• HOW TO COMPLETE THIS TASK: Print the lines in the listing below that fall between the line with "rewrite fmap_cons." and the line with "foldr (λ error", those two lines included, exactly as they stand and with nothing else.

• THE INPUT:

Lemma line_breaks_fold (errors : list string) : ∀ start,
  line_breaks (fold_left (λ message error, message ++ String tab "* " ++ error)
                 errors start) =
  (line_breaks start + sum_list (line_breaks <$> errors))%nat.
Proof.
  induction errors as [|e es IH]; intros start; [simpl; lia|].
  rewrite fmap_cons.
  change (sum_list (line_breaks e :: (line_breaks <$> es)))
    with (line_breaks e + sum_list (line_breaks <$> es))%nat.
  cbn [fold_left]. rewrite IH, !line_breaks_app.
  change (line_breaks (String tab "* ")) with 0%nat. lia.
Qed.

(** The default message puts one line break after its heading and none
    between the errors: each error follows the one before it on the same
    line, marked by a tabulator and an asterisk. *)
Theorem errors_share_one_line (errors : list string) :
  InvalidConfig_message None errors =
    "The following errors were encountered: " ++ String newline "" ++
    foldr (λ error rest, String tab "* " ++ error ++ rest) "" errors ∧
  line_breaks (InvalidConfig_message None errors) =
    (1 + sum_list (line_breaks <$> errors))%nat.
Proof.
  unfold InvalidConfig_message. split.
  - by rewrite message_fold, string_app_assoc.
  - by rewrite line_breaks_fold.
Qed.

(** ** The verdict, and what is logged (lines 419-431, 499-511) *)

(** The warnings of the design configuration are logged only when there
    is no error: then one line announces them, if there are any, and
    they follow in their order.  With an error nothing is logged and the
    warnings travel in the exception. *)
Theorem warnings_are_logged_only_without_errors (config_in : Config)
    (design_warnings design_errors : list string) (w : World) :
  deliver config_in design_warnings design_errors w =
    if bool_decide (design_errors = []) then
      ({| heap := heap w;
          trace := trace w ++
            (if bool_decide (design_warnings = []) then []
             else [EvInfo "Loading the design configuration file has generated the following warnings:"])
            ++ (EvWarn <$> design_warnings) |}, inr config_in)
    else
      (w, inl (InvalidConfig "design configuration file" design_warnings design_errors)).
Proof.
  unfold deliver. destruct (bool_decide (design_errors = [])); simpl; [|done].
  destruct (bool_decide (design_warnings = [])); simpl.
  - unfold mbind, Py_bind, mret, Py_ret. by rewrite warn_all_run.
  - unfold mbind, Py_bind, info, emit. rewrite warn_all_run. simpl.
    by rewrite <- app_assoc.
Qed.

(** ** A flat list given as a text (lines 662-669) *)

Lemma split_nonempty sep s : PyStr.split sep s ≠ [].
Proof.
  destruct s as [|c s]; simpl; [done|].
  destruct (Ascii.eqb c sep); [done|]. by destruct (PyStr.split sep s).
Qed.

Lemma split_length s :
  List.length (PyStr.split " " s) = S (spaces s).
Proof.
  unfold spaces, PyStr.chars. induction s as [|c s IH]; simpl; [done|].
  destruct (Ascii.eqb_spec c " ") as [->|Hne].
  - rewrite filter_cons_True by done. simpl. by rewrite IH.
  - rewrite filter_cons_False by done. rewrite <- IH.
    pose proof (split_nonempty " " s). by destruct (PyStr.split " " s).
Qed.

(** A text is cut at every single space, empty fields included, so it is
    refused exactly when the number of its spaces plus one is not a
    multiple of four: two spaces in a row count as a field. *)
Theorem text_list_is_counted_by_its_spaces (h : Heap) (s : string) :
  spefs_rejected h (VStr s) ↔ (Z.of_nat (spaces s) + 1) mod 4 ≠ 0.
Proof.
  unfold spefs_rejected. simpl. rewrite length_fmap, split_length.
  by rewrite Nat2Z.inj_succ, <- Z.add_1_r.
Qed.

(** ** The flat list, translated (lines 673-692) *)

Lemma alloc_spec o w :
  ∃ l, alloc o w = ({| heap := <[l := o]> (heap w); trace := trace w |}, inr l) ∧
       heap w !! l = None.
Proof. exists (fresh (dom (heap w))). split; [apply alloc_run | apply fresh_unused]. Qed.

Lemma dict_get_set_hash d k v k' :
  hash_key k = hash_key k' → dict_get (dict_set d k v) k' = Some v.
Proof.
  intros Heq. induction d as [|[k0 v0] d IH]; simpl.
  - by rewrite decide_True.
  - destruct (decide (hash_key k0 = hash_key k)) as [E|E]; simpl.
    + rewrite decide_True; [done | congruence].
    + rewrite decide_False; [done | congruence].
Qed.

• SOLVED EXERCISE:
  rewrite fmap_cons.
  change (sum_list (line_breaks e :: (line_breaks <$> es)))
    with (line_breaks e + sum_list (line_breaks <$> es))%nat.
  cbn [fold_left]. rewrite IH, !line_breaks_app.
  change (line_breaks (String tab "* ")) with 0%nat. lia.
Qed.

(** The default message puts one line break after its heading and none
    between the errors: each error follows the one before it on the same
    line, marked by a tabulator and an asterisk. *)
Theorem errors_share_one_line (errors : list string) :
  InvalidConfig_message None errors =
    "The following errors were encountered: " ++ String newline "" ++
    foldr (λ error rest, String tab "* " ++ error ++ rest) "" errors ∧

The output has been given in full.